I was a little perplexed too, because as someone who's child-free, I don't have anyone to inspire with my legacy, although my life and memory will live on via three different blogs which have existed since 2006.
I have a precious legacy of my own from someone who inspired me: my late maternal grandmother, Kathleen Lovis.
I asked her to write her memoir for me, which she did; she also penned all her recipes in a separate ring binder. Some of the pages are grubby: you can tell she was using the recipes as she cooked, which brings them to life.
Kathleen died in 1991, aged 84. I wrote about her 1930 wedding in my old blog in 2010. It was very much done on a shoestring. Her husband Jack worked in what was known as "the tar works" (tar distillery) in Plymouth, and money was tight. They never owned their house, or had a car. Kathleen didn't go abroad until near the end of her life, when, as a widow, she went to visit relatives in Canada.
Today I'm sharing another excerpt from her memoir and one of her most celebrated recipes.
STARTING WORK AT THE AGE OF 14
Kathleen was just 14 when her sister Win secured her a job at one of Newquay's biggest hotels, The Headland, as a cleaner. She recalls: "They put my age as 16 on the form. It was the first time I had left home, in Plymouth, and I went off to work with my sister.
"I was put in a room at the top with three others sharing. There was a knock on the door at 6am every morning. I had to be washed and dressed in a black dress with white apron, and my hair done up in a bun, ready to start work at 6.30.
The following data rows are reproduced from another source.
(** A BitName asks a fee for paymail to an address at a height: the wallet owns it, or owned it then. *)
Inductive asks (address : Address) (height : u32) (fee : u64) : Prop :=
| asks_owned outpoint output bitname view acquired :
    inbox_utxos whitelist (app_wallet app) !! outpoint = Some output -> fo_address output = address ->
    filled_bitname (fo_content output) = Some bitname -> get_current_bitname_data names bitname = Ok view ->
    confirmed outpoint acquired -> acquired <= height < U32_MAX ->
    mbd_paymail_fee_sats (bv_mutable_data view) = Some fee -> asks address height fee
| asks_spent outpoint output bitname view acquired txid vin left :
    inbox_stxos whitelist (app_wallet app) !! outpoint = Some output -> fo_address (so_output output) = address ->
    filled_bitname (fo_content (so_output output)) = Some bitname ->
    get_bitname_data_at_block_height names bitname acquired = Ok view ->
    confirmed outpoint acquired -> so_inpoint output = InPoint_Regular txid vin ->
    owned_until txid left -> acquired <= height < left ->
    mbd_paymail_fee_sats (bv_mutable_data view) = Some fee -> asks address height fee.

(** An address of a BitName that the wallet owns or has owned, on the branch of the tip *)
Definition inbox_address (address : Address) : Prop :=
  (exists outpoint output height, inbox_utxos whitelist (app_wallet app) !! outpoint = Some output /\
     fo_address output = address /\ confirmed outpoint height) \/
  (exists outpoint output height, inbox_stxos whitelist (app_wallet app) !! outpoint = Some output /\
     fo_address (so_output output) = address /\ confirmed outpoint height).

(** An output is paymail: it has a memo, and pays what a name at its address asked for at its height. *)
Definition paymail (outpoint : OutPoint) (output : FilledOutput) : Prop :=
  fo_memo output <> [] /\ exists height fee, confirmed outpoint height /\
    asks (fo_address output) height fee /\ fee <= filled_output_get_value output.

(** The books of the wallet fit those of the node: names are spent by transactions, the data of a name is there while it is
    owned, and a transaction is included in one block of a branch at most. *)
Record books_fit : Prop := {
  bf_hash : hashmap_iter_spec;
  bf_archive : archive_wf a;
  bf_tip : try_get_tip (nd_state db) = Some tip;
  bf_tip_height : is_Some (archive_try_get_height a tip);
  bf_blocks txid block : is_Some (get_tx_inclusions a txid !! block) -> is_Some (archive_try_get_height a block);
  bf_once txid h h' : confirmed_txid txid h -> confirmed_txid txid h' -> h = h';
  bf_owned outpoint output bitname : inbox_utxos whitelist (app_wallet app) !! outpoint = Some output ->
    filled_bitname (fo_content output) = Some bitname ->
    is_Some (outpoint_txid outpoint) /\ is_Some (try_get_current_bitname_data names bitname);
  bf_spent outpoint output bitname : inbox_stxos whitelist (app_wallet app) !! outpoint = Some output ->
    filled_bitname (fo_content (so_output output)) = Some bitname ->
    is_Some (outpoint_txid outpoint) /\ (exists txid vin, so_inpoint output = InPoint_Regular txid vin) /\
    forall h, confirmed outpoint h -> is_Some (try_get_bitname_data_at_block_height names bitname h);
}.

Lemma data_at_height bitname height view :
  get_bitname_data_at_block_height names bitname height = Ok view <->
  try_get_bitname_data_at_block_height names bitname height = Some view.
Proof.
  unfold get_bitname_data_at_block_height, get_bitname, try_get_bitname, try_get_bitname_data_at_block_height.
  destruct (db_bitnames names !! bitname) as [d|]; [|done]. cbn. apply ok_or_Ok.
Qed.

Section proofs.
Hypothesis F : books_fit.

(** *** Heights *)

Lemma find_on_branch_Ok blocks :
  (forall b, b ∈ blocks -> is_Some (archive_try_get_height a b)) ->
  exists r, find_on_branch a tip blocks = Ok r /\
    match r with
    | Some b => b ∈ blocks /\ ancestor (ix_parent (side_index a)) b tip
    | None => forall b, b ∈ blocks -> ~ ancestor (ix_parent (side_index a)) b tip
    end.
Proof.
  induction blocks as [|b blocks IH]; intros Hb; cbn [find_on_branch].
  { exists None. split; [done|]. by intros b ?%not_elem_of_nil. }
  destruct (Hb b (list_elem_of_here _ _)) as [kb Hkb]. destruct (bf_tip_height F) as [k Hk].
  destruct (descends_Ok (side_lineage_ok a (aw_side _ (bf_archive F))) b tip kb k Hkb Hk) as (r & Hr & Hiff).
  unfold is_descendant. rewrite Hr. cbn [mbind result_bind]. destruct r.
  - exists (Some b). split; [done|]. split; [apply list_elem_of_here|by apply Hiff].
  - destruct IH as (r & -> & Hr'); [intros c Hc; apply Hb; by apply list_elem_of_further|]. exists r. split; [done|].
    destruct r as [c|].
    + destruct Hr' as [? ?]. split; [by apply list_elem_of_further|done].
    + intros c [->|Hc]%elem_of_cons; [|by apply Hr']. intros Ha. by apply Hiff in Ha.
Qed.

Lemma in_key_order_blocks m b : b ∈ (in_key_order m).*1 <-> is_Some (m !! b).
Proof.
  rewrite list_elem_of_fmap. setoid_rewrite in_key_order_elem. split.
  - intros (p & -> & Hi). by eexists.
  - intros [i Hi]. by exists (b, i).
Qed.

Definition heighted (txid : Txid) : option u32 :=
  match tx_block_height a tip txid with Ok height => height | _ => None end.

Lemma tx_block_height_Ok txid :
  tx_block_height a tip txid = Ok (heighted txid) /\ forall h, heighted txid = Some h <-> confirmed_txid txid h.
Proof.
  assert (exists r, tx_block_height a tip txid = Ok r /\ forall h, r = Some h <-> confirmed_txid txid h) as (r & Hr & Hiff).
  { unfold tx_block_height. destruct (find_on_branch_Ok (in_key_order (get_tx_inclusions a txid)).*1) as ([b|] & -> & Hb).
    { intros b. rewrite in_key_order_blocks. apply (bf_blocks F). }
    - destruct Hb as [Hin%in_key_order_blocks Ha]. destruct (bf_blocks F _ _ Hin) as [k Hk].
      unfold archive_get_height. cbn [mbind result_bind]. rewrite Hk. cbn [ok_or result_bind]. exists (Some k). split; [done|]. intros h.
      assert (confirmed_txid txid k) as Hc by (by exists b). split; [by intros [= <-]|].
      intros Hh. f_equal. by apply (bf_once F txid).
    - exists None. split; [done|]. intros h. split; [done|]. intros (b & Hin & Ha & _). exfalso. by apply (Hb b); [apply in_key_order_blocks|]. }
  unfold heighted. by rewrite Hr.
Qed.

Definition heights_of (utxos : gmap OutPoint FilledOutput) (stxos : gmap OutPoint SpentOutput) : gmap OutPoint (option u32) :=
  collect_map ((fun e : OutPoint * Txid => (e.1, heighted e.2)) <$>
    omap outpoint_txid ((hashmap_iter utxos).*1 ++ (hashmap_iter stxos).*1)).

Lemma hashmap_keys {V} (m : gmap OutPoint V) o : o ∈ (hashmap_iter m).*1 <-> is_Some (m !! o).
Proof.
  rewrite (fmap_Permutation fst _ _ (bf_hash F V m)), list_elem_of_fmap. split.
  - intros ([c i] & -> & Hi%elem_of_map_to_list). by exists i.
  - intros [i Hi]. exists (o, i). split; [done|]. by apply elem_of_map_to_list.
Qed.
Lemma hashmap_entries {V} (m : gmap OutPoint V) o v : (o, v) ∈ hashmap_iter m <-> m !! o = Some v.
Proof. by rewrite (bf_hash F V m), elem_of_map_to_list. Qed.

Lemma outpoints_to_block_heights_Ok utxos stxos :
  outpoints_to_block_heights a tip utxos stxos = Ok (heights_of utxos stxos).
Proof.
  unfold outpoints_to_block_heights. erewrite map_res_pure; [reflexivity|]. intros [o t] _. cbn [fst snd].
  by rewrite (proj1 (tx_block_height_Ok t)).
Qed.
Lemma outpoint_txid_Some o p : outpoint_txid o = Some p <-> exists txid vout, o = OutPoint_Regular txid vout /\ p = (o, txid).
Proof. destruct o; cbn; naive_solver. Qed.

Lemma heights_of_lookup utxos stxos o r :
  heights_of utxos stxos !! o = Some r <->
  (is_Some (utxos !! o) \/ is_Some (stxos !! o)) /\ exists txid vout, o = OutPoint_Regular txid vout /\ r = heighted txid.
Proof.
  assert (forall k v, (k, v) ∈ ((fun e : OutPoint * Txid => (e.1, heighted e.2)) <$>
    omap outpoint_txid ((hashmap_iter utxos).*1 ++ (hashmap_iter stxos).*1)) <->
    (is_Some (utxos !! k) \/ is_Some (stxos !! k)) /\ exists txid vout, k = OutPoint_Regular txid vout /\ v = heighted txid) as Hiff.
  { intros k v. rewrite list_elem_of_fmap. setoid_rewrite list_elem_of_omap. setoid_rewrite elem_of_app.
    setoid_rewrite hashmap_keys. setoid_rewrite outpoint_txid_Some. split.
    - intros (y & [= -> ->] & x & Hx & t & n & -> & ->). cbn. split; [done|]. by exists t, n.
    - intros (Hk & t & n & -> & ->). exists (OutPoint_Regular t n, t). split; [done|]. exists (OutPoint_Regular t n). split; [done|].
      by exists t, n. }
  unfold heights_of. rewrite collect_map_lookup; [apply Hiff|].
  intros k v v' (_ & t & n & -> & ->)%Hiff (_ & t' & n' & [= <- <-] & ->)%Hiff. done.
Qed.

(** *** Periods *)

#[local] Notation utxos := (w_utxos (app_wallet app)).
#[local] Notation bitname_utxos := (inbox_utxos whitelist (app_wallet app)).
#[local] Notation bitname_stxos := (inbox_stxos whitelist (app_wallet app)).
#[local] Notation heights := (heights_of utxos bitname_stxos).

Lemma inbox_utxos_wallet o out : bitname_utxos !! o = Some out ->
  utxos !! o = Some out /\ exists b, filled_bitname (fo_content out) = Some b.
Proof.
  unfold inbox_utxos, get_bitnames. rewrite !map_lookup_filter_Some. intros [[Hu Hb] _]. split; [done|].
  cbn in Hb. destruct (fo_content out); try done. by eexists.
Qed.
Lemma inbox_stxos_name o out : bitname_stxos !! o = Some out ->
  exists b, filled_bitname (fo_content (so_output out)) = Some b.
Proof.
  unfold inbox_stxos, get_spent_bitnames. rewrite !map_lookup_filter_Some. intros [[_ Hb] _].
  cbn in Hb. destruct (fo_content (so_output out)); try done. by eexists.
Qed.

Definition spending_txid (output : SpentOutput) : Txid :=
  match so_inpoint output with InPoint_Regular txid _ => txid | InPoint_Withdrawal _ => 0 end.
Definition spent_heights_of : gmap InPoint (option u32) :=
  collect_map ((fun e => (so_inpoint e, heighted (spending_txid e))) <$> (hashmap_iter bitname_stxos).*2).

Lemma stxo_inpoint e : e ∈ (hashmap_iter bitname_stxos).*2 -> exists txid vin, so_inpoint e = InPoint_Regular txid vin.
Proof.
  intros ([o out] & -> & Hin%hashmap_entries)%list_elem_of_fmap. cbn [snd].
  destruct (inbox_stxos_name _ _ Hin) as [b Hb]. by destruct (bf_spent F _ _ _ Hin Hb) as (_ & ? & _).
Qed.
Lemma inpoints_to_block_heights_Ok : inpoints_to_block_heights a tip bitname_stxos = Ok spent_heights_of.
Proof.
  unfold inpoints_to_block_heights. erewrite map_res_pure; [reflexivity|]. intros e He.
  destruct (stxo_inpoint e He) as (t & n & Hi). unfold spending_txid. rewrite Hi. cbn [mbind result_bind].
  by rewrite (proj1 (tx_block_height_Ok t)).
Qed.
Lemma spent_heights_of_lookup o out txid vin :
  bitname_stxos !! o = Some out -> so_inpoint out = InPoint_Regular txid vin ->
  spent_heights_of !! so_inpoint out = Some (heighted txid).
Proof.
  intros Ho Hi. unfold spent_heights_of. apply collect_map_lookup.
  - intros k v v' (e & [= -> ->] & He)%list_elem_of_fmap (e' & [= Hk ->] & _)%list_elem_of_fmap.
    unfold spending_txid. by rewrite Hk.
  - apply list_elem_of_fmap. exists out. unfold spending_txid. rewrite Hi. split; [done|].
    apply list_elem_of_fmap. exists (o, out). split; [done|]. by apply hashmap_entries.
Qed.

Definition owned_period (e : OutPoint * FilledOutput) : option (Address * (BitNameView * Range)) :=
  bitname ← filled_bitname (fo_content e.2);
  view ← try_get_current_bitname_data names bitname;
  '(_, txid) ← outpoint_txid e.1;
  height ← heighted txid;
  Some (fo_address e.2, (view, mkRange height U32_MAX)).
Definition spent_period (e : OutPoint * SpentOutput) : option (Address * (BitNameView * Range)) :=
  bitname ← filled_bitname (fo_content (so_output e.2));
  '(_, txid) ← outpoint_txid e.1;
  height ← heighted txid;
  view ← try_get_bitname_data_at_block_height names bitname height;
  Some (fo_address (so_output e.2), (view, mkRange height (default U32_MAX (heighted (spending_txid e.2))))).
Definition add_period (owned : OwnershipPeriods) (e : option (Address * (BitNameView * Range))) : OwnershipPeriods :=
  match e with Some e => add_ownership e.1 e.2 owned | None => owned end.

Lemma populate_owned_Ok owned e : e ∈ hashmap_iter bitname_utxos ->
  populate_owned db heights owned e = Ok (add_period owned (owned_period e)).
Proof.
  destruct e as [o out]. intros Hin%hashmap_entries. destruct (inbox_utxos_wallet _ _ Hin) as [Hu [b Hb]].
  destruct (bf_owned F _ _ _ Hin Hb) as [[p Hp] [view Hv]]. unfold populate_owned, owned_period. cbn [fst snd]. rewrite Hb.
  unfold node_bitname_data, get_current_bitname_data. cbn [mbind option_bind]. rewrite Hv. cbn [ok_or map_err mbind result_bind option_bind].
  pose proof Hp as (t & n & -> & ->)%outpoint_txid_Some. rewrite Hp.
  rewrite (proj2 (heights_of_lookup _ _ _ (heighted t))); [|split; [left; by eexists|by exists t, n]].
  cbn [expect mbind result_bind option_bind]. by destruct (heighted t).
Qed.

Lemma heighted_confirmed o txid vout h :
  o = OutPoint_Regular txid vout -> heighted txid = Some h <-> confirmed o h.
Proof.
  intros ->. rewrite (proj2 (tx_block_height_Ok txid)). unfold confirmed. split; [intros ?; by exists txid, vout|].
  by intros (? & ? & [= <- <-] & ?).
Qed.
"There was a lot to do before breakfast at 8.30. In that time, I had to clean two large sitting or lounge rooms, a large billiards room with two snooker tables and a long corridor with a huge umbrella stand in the middle of it.
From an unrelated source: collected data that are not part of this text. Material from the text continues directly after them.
(* ===== verification/Miner.v ===== *)
(** * Mining, deposits and the services of the mainchain node

    [src/lib/miner.rs], the rest of [submit_block] of [src/lib/node/mod.rs], and of [src/app/app.rs] mining,
    deposits, addresses of the mainchain wallet, and the check for the services of the mainchain node. The state
    is the application, the pending block of the miner and the world behind the clients. *)

From S2P Require Import Prelude Types Transaction Authorization State Merkle Block SideTips Lineage Archive.
From S2P Require Import MainchainTask Mempool Node NodeTask Wallet App AppTemplate NetAddress Encodings Proto.

(** [miner::Error] *)
Inductive MinerError `{ProtoExternals} : Type :=
| Miner_CusfMainchain (e : ProtoError)
| Miner_NoCusfMainchainMiningClient.

(** What the error of the application has beside [AppError]; the node's [CusfMainchain] is [Mine_Node]. *)
Inductive MineError `{ProtoExternals} : Type :=
| Mine_App (e : AppError)
| Mine_CusfMainchain (e : ProtoError)
| Mine_Node (e : ProtoError)
| Mine_Miner (e : MinerError)
| Mine_NoCusfMainchainWalletClient.

(** The clients share their transport, so that only their presence is kept. *)
Record Miner : Type := mkMiner {
  mn_cusf_mainchain_miner : bool;
  mn_block : option (Header * Body);
}.
Definition miner_new (cusf_mainchain_miner : bool) : Miner := mkMiner cusf_mainchain_miner None.

(** ** The miner *)

Section miner.
Context `{Externals} `{EncodingExternals, ProtoExternals} {W : Type} `{!MainchainServices W}.
Definition miner_op : Type -> Type := op (Miner * W) MinerError.

Definition miner_client {A} : grpc W A -> miner_op A := zoom snd (fun w m => (m.1, w)) Miner_CusfMainchain.
Definition set_block (block : option (Header * Body)) (m : Miner * W) : Miner * W :=
  (mkMiner (mn_cusf_mainchain_miner m.1) block, m.2).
"All I has to work with was an old fashioned Eubank carpet cleaner, a tin of Ronuk polish and dusters. I was on my knees every day to rub up the sides of the lino, which also had to be polished twice a week. One time I was pulled out of breakfast because I hadn't cleaned up some cigarette ash from the fireplace, and told to clear it up right away."
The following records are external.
(* ===== verification/AppSamples.v ===== *)
(** * Samples of the mainchain node and of the application

    A mainchain node that serves a chain of three blocks, with encodings that can be computed, and the theorems on its
    messages and on the task that follows it at concrete inputs. Then a mainchain node that includes the block that is mined,
    a wallet with an inbox, and a server with a wallet that has coins; the theorems on mining, paymail and sending
    evaluated on them. *)

From S2P Require Import Prelude Types Transaction Rollback BitNames Sample Authorization State Merkle Block.
From S2P Require Import SideTips Lineage Archive ArchiveTree ArchiveWf ArchiveBodies TipsWf ArchiveQueries ArchiveSamples ArchiveIter.
From S2P Require Import MainchainTask Mempool Node NodeTask NodePool Wallet WalletCoins App WalletSamples PeerMessage PeerTask PeerSamples.
From S2P Require Import NetAddress Encodings Proto Net NetTask NetSamples NodeQueries PeerSync BodyTotal MainchainRun MainchainSync.
From S2P Require Import Paymail Miner Rpc Derivation.

(** ** The mainchain node *)

Module ProtoSamples.
#[export] Existing Instance ArchiveSamples.work_externals.

(** ** Encodings *)

Definition hex_digit (n : N) : N := if n <? 10 then 48 + n else 87 + n.
Definition hex_value (c : N) : option N :=
  if (48 <=? c) && (c <=? 57) then Some (c - 48) else if (97 <=? c) && (c <=? 102) then Some (c - 87) else None.
Fixpoint decode_hex (s : list N) : option (list N) :=
  match s with
  | [] => Some []
  | c :: d :: s => x ← hex_value c; y ← hex_value d; b ← decode_hex s; Some (16 * x + y :: b)
  | _ => None
  end.
(** A number in strokes, each number ended by a [2] *)
Definition strokes (x : N) : list N := replicate (N.to_nat x) 49 ++ [50].
Fixpoint read_strokes (n : N) (s : list N) : option (list N) :=
  match s with
  | [] => Some []
  | c :: s => if c =? 49 then read_strokes (n + 1) s else cons n <$> read_strokes 0 s
  end.

#[export] Instance ascii_externals : EncodingExternals := {|
  base58_encode b := mjoin (strokes <$> b);
  base58_decode := read_strokes 0;
  base58_encode_check b := b;
  base58_decode_check s := Some s;
  sha256 b := replicate 32 (N.of_nat (length b) mod 256);
  hex_encode b := mjoin ((fun x => [hex_digit (x / 16 mod 16); hex_digit (x mod 16)]) <$> b);
  bech32m_encode_hrp hrp b := N.of_nat (length hrp) :: hrp ++ b;
  bech32_decode s := match s with
    | n :: s => Some (take (N.to_nat n) s, drop (N.to_nat n) s)
    | [] => None end;
  RistrettoKey := key_bytes 32;
  ristretto_deserialize := to_key_bytes 32;
  ristretto_bytes := proj1_sig;
  xprv_verified _ := true;
|}.

Lemma hex_digit_bounds n : n < 16 -> 48 <= hex_digit n <= 57 \/ 97 <= hex_digit n <= 102.
Proof. intros Hn. unfold hex_digit. destruct (N.ltb_spec n 10); lia. Qed.
Lemma hex_value_digit n : n < 16 -> hex_value (hex_digit n) = Some n.
Proof.
  intros Hn. unfold hex_value, hex_digit. destruct (N.ltb_spec n 10).
  - rewrite (proj2 (N.leb_le 48 (48 + n))), (proj2 (N.leb_le (48 + n) 57)) by lia. cbn [andb]. f_equal. lia.
  - rewrite (proj2 (N.leb_gt (87 + n) 57)) by lia. rewrite andb_false_r.
    rewrite (proj2 (N.leb_le 97 (87 + n))), (proj2 (N.leb_le (87 + n) 102)) by lia. cbn [andb]. f_equal. lia.
Qed.
Lemma hex_digits (P : N -> Prop) b :
  (forall c, 48 <= c <= 57 \/ 97 <= c <= 102 -> P c) -> Forall P (hex_encode b).
Proof.
  intros HP. cbn. induction b as [|x b IH]; cbn; [done|].
  constructor; [|constructor; [|done]]; apply HP, hex_digit_bounds, N.mod_lt; done.
Qed.
Lemma read_strokes_app x s n :
  read_strokes n (strokes x ++ s) = cons (n + x) <$> read_strokes 0 s.
Proof.
  unfold strokes. rewrite <-app_assoc. cbn [app]. rewrite <-(N2Nat.id x) at 2. generalize (N.to_nat x). intros k. revert n.
  induction k as [|k IH]; intros n; [cbn; by rewrite N.add_0_r|].
  cbn [replicate app read_strokes]. rewrite N.eqb_refl, IH. by replace (n + 1 + N.of_nat k) with (n + N.of_nat (S k)) by lia.
Qed.
Lemma strokes_ascii b (P : N -> Prop) : P 49 -> P 50 -> Forall P (base58_encode b).
Proof.
  intros H1 H2. cbn. induction b as [|x b IH]; cbn; [done|]. apply Forall_app. split; [|done].
  unfold strokes. apply Forall_app. split; [by apply Forall_replicate|by constructor].
Qed.
Lemma ascii : ascii_spec.
Proof.
  split; intros b; [by apply strokes_ascii|apply hex_digits]. intros c. lia.
Qed.
Lemma not_in_Forall (c : N) l : Forall (fun x => x <> c) l -> c ∉ l.
Proof. intros Hl Hin. by apply (proj1 (Forall_forall _ _) Hl _ Hin). Qed.
Lemma ascii_encodings : encoding_spec.
Proof.
  split.
  - intros b. induction b as [|x b IH]; [done|].
    change (read_strokes 0 (strokes x ++ base58_encode b) = Some (x :: b)). rewrite read_strokes_app.
    change (read_strokes 0 (base58_encode b)) with (base58_decode (base58_encode b)). by rewrite IH.
  - done.
  - intros b. apply not_in_Forall, strokes_ascii; done.
  - intros b. apply length_replicate.
  - intros b c. cbn. by rewrite fmap_app, join_app.
  - intros b. induction b as [|x b IH]; [done|].
    change (S (S (length (hex_encode b))) = (2 * S (length b))%nat). rewrite IH. lia.
  - intros b. unfold to_lowercase. rewrite <-(list_fmap_id (hex_encode b)) at 2. apply Forall_fmap_ext_1.
    apply hex_digits. intros c Hc. destruct (N.leb_spec 65 c), (N.leb_spec c 90); cbn [andb id]; try done. lia.
  - intros b. apply not_in_Forall, hex_digits. intros c Hc. unfold chr_underscore. lia.
  - intros hrp b _ _. cbn. rewrite Nat2N.id. by rewrite take_app_length, drop_app_length.
  - apply to_key_bytes_proj.
  - intros k. apply (key_bytes_length 32).
Qed.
"Every afternoon I'd have a different job to do, such as cleaning all the brass door knobs. Believe me, there were a lot.
"We had a nice evening meal around 6.30pm, and after that I had to help the chambermaids. We'd have beds to make or tidy."
Kathleen never saw a penny of her pay and believed it went straight to her mother via Win. She had enough to buy herself some mints, which were her treat. "I'd walk to the nearest sweet shop, buy some humbugs, then go back and lay on the bed for an hour before supper, or dinner time. Before that though, I had quite a large corridor to clean, in the same way I'd done downstairs. Then I had several bedrooms and toilets to clean each day."
As a lot of her work was done on hands and knees, Kathleen's legs became very sore. After three or four weeks, Win told her mother, and she said they should give in Kathleen's notice. Ironically, in her last week, Kathleen was given "lovely big mops" to use, and wouldn't have minded staying on.